Employers will frequently offer employees stock options or stock option plans (ESOPs) as an incentive to work for the employer. Normally, the way stock options work is that after an employee works at the company for a certain amount of time, the employer will sell shares of the company's stock to that employee for less than the market value of the stock. The employee can then sell the shares of stock on the market for more than the employee purchased them or retain the shares and their dividends, thereby making money off of the shares.
Sometimes, stock options can be a curse instead of an incentive. In many instances, employees have purchased stock options only to find that the actual value the company's stock has fallen below the price they purchased them for, and may even become worthless if the company goes under.
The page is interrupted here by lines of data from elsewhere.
(* ===== verification/Restore.v ===== *)
(** * Restore: getting a backup back

    Models the second half of [backupstore/runner.go]: which archives a restore
    takes, the checks on each before the system's tar runs, the caps, what is left
    when one fails, and the rebuilding of a disk from an incremental chain; and the
    staging of remote archives ([stageSFTPFiles], [stageS3Files]).  Go's tar reader
    (the names and link targets of an archive), the tar program (what it leaves in the
    directory it is given), qemu-img and the file system are parameters. *)

From S2P Require Import Sessions Chain BackupNames.
From S2P Require Export Remote BackupStore PathSafety.
Open Scope Z_scope.

(** A header of an archive: its name, and the target of a link. *)
Record header := MkHeader { hd_name : string; hd_link : option string }.

(** The names directly below a directory. *)
Definition dir_prefix (dir : string) : string := let c := Clean dir in if String.eqb c "/" then c else c +:+ "/".
Definition ReadDir (dir : string) (t : tree) : list string := sort_strings (omap (fun e => below (dir_prefix dir) e.1) (map_to_list t)).

Record restoreFile := MkRestoreFile { rf_name : string; rf_size : Z }.
Record RestoreFileResult := MkRestored { rr_Filename : string; rr_Subdir : string; rr_Manifest : string }.

Definition MaxRestoreSourceBytes : Z := 100 * 2 ^ 30.
Definition MaxRestoreExtractedBytes : Z := 500 * 2 ^ 30.

Section Restore.
Context (EvalSymlinks : string -> option string).
(** The headers Go reads of an archive of that extension; what tar leaves, by
    relative name, or its failure; sizes; whether a directory can be made; the
    contents of the two manifests. *)
Context (read_tar : string -> blob -> option (list header)) (run_tar : string -> blob -> option (gmap string string))
        (bsize : blob -> Z) (mkdir_ok : string -> bool) (listing : list (string * string) -> string) (run_listing : list (string * string * Z) -> string).

(** The restored files, by path. *)
Abbreviation ftree := (gmap string string).
Abbreviation op := (SE ftree string).

Definition pickRestoreFiles (tgt : Target) (t : option tree) (runSuffix : string) (filenames : list string) : res string (list restoreFile) :=
  if nonempty runSuffix then
    if negb (isRunSuffix runSuffix) then Err "restore: invalid run suffix"
    else match t with
    | None => Err "target path does not exist"
    | Some t => Ok (map (fun n => MkRestoreFile n (default 0 (bsize <$> (t !! GoPath.Join [tg_Path tgt; n]))))
                      (List.filter (of_run runSuffix) (ReadDir (tg_Path tgt) t)))
    end
  else
    foldr (fun n acc =>
      if negb (ValidBackupFilename n) then Err "invalid filename" else
      match t ≫= fun t : tree => t !! GoPath.Join [tg_Path tgt; n] with
      | None => Err "stat"
      | Some b => l ← acc; Ok (MkRestoreFile n (bsize b) :: l)
      end) (Ok []) filenames.

Definition header_ok (h : header) : bool :=
  validateTarMemberName (hd_name h) && match hd_link h with Some l => validateTarMemberName l | None => true end.

Definition archive_kind (name : string) : option string :=
  if has_suffix ".tar.gz" name then Some ".tar.gz" else if has_suffix ".tar.zst" name then Some ".tar.zst" else None.

Definition validateTarMembers (src : option blob) (name : string) : res string unit :=
  match src, archive_kind name with
  | None, _ => Err "open for validation"
  | _, None => Err "unsupported archive extension"
  | Some b, Some k =>
      match read_tar k b with
      | None => Err "read tar entry"
      | Some hs => if forallb header_ok hs then Ok tt else Err "archive member escapes"
      end
  end.

Definition inside (dir p : string) : bool := String.eqb p dir || has_prefix (dir +:+ "/") p.
Definition remove_tree (dir : string) (m : ftree) : ftree := map_delete_if (fun p _ => inside dir p) m.
Definition put_all (dir : string) (out : gmap string string) (m : ftree) : ftree :=
  foldl (fun m e => <[GoPath.Join [dir; e.1] := e.2]> m) m (map_to_list out).
Definition tree_bytes (dir : string) (m : ftree) : Z :=
  foldl (fun n e => wrap64 (n + Producer.size e.2)) 0 (List.filter (fun e => inside dir e.1) (map_to_list m)).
An employee that has lost significant amounts of money because their stock options became worthless may have a legal recourse against the employer, especially if the employer knowingly gave the employee false hopes of becoming rich. Ask yourself these questions when determining if your employer may have put you into an unjust situation:
If you think that you lost money because your company misled you about its stock options plan, you may wish to consult an experienced employment law attorney or employee stock option attorney. Wrongful cancellation of employee stock options, breach of an employee stock option agreement, or wrongful termination of employee stock options are often sufficient grounds for legal action. An employment law lawyer or employee stock option lawyer can advise you of your rights and help you determine if you are entitled to compensation for your lost investment through employee stock option litigation.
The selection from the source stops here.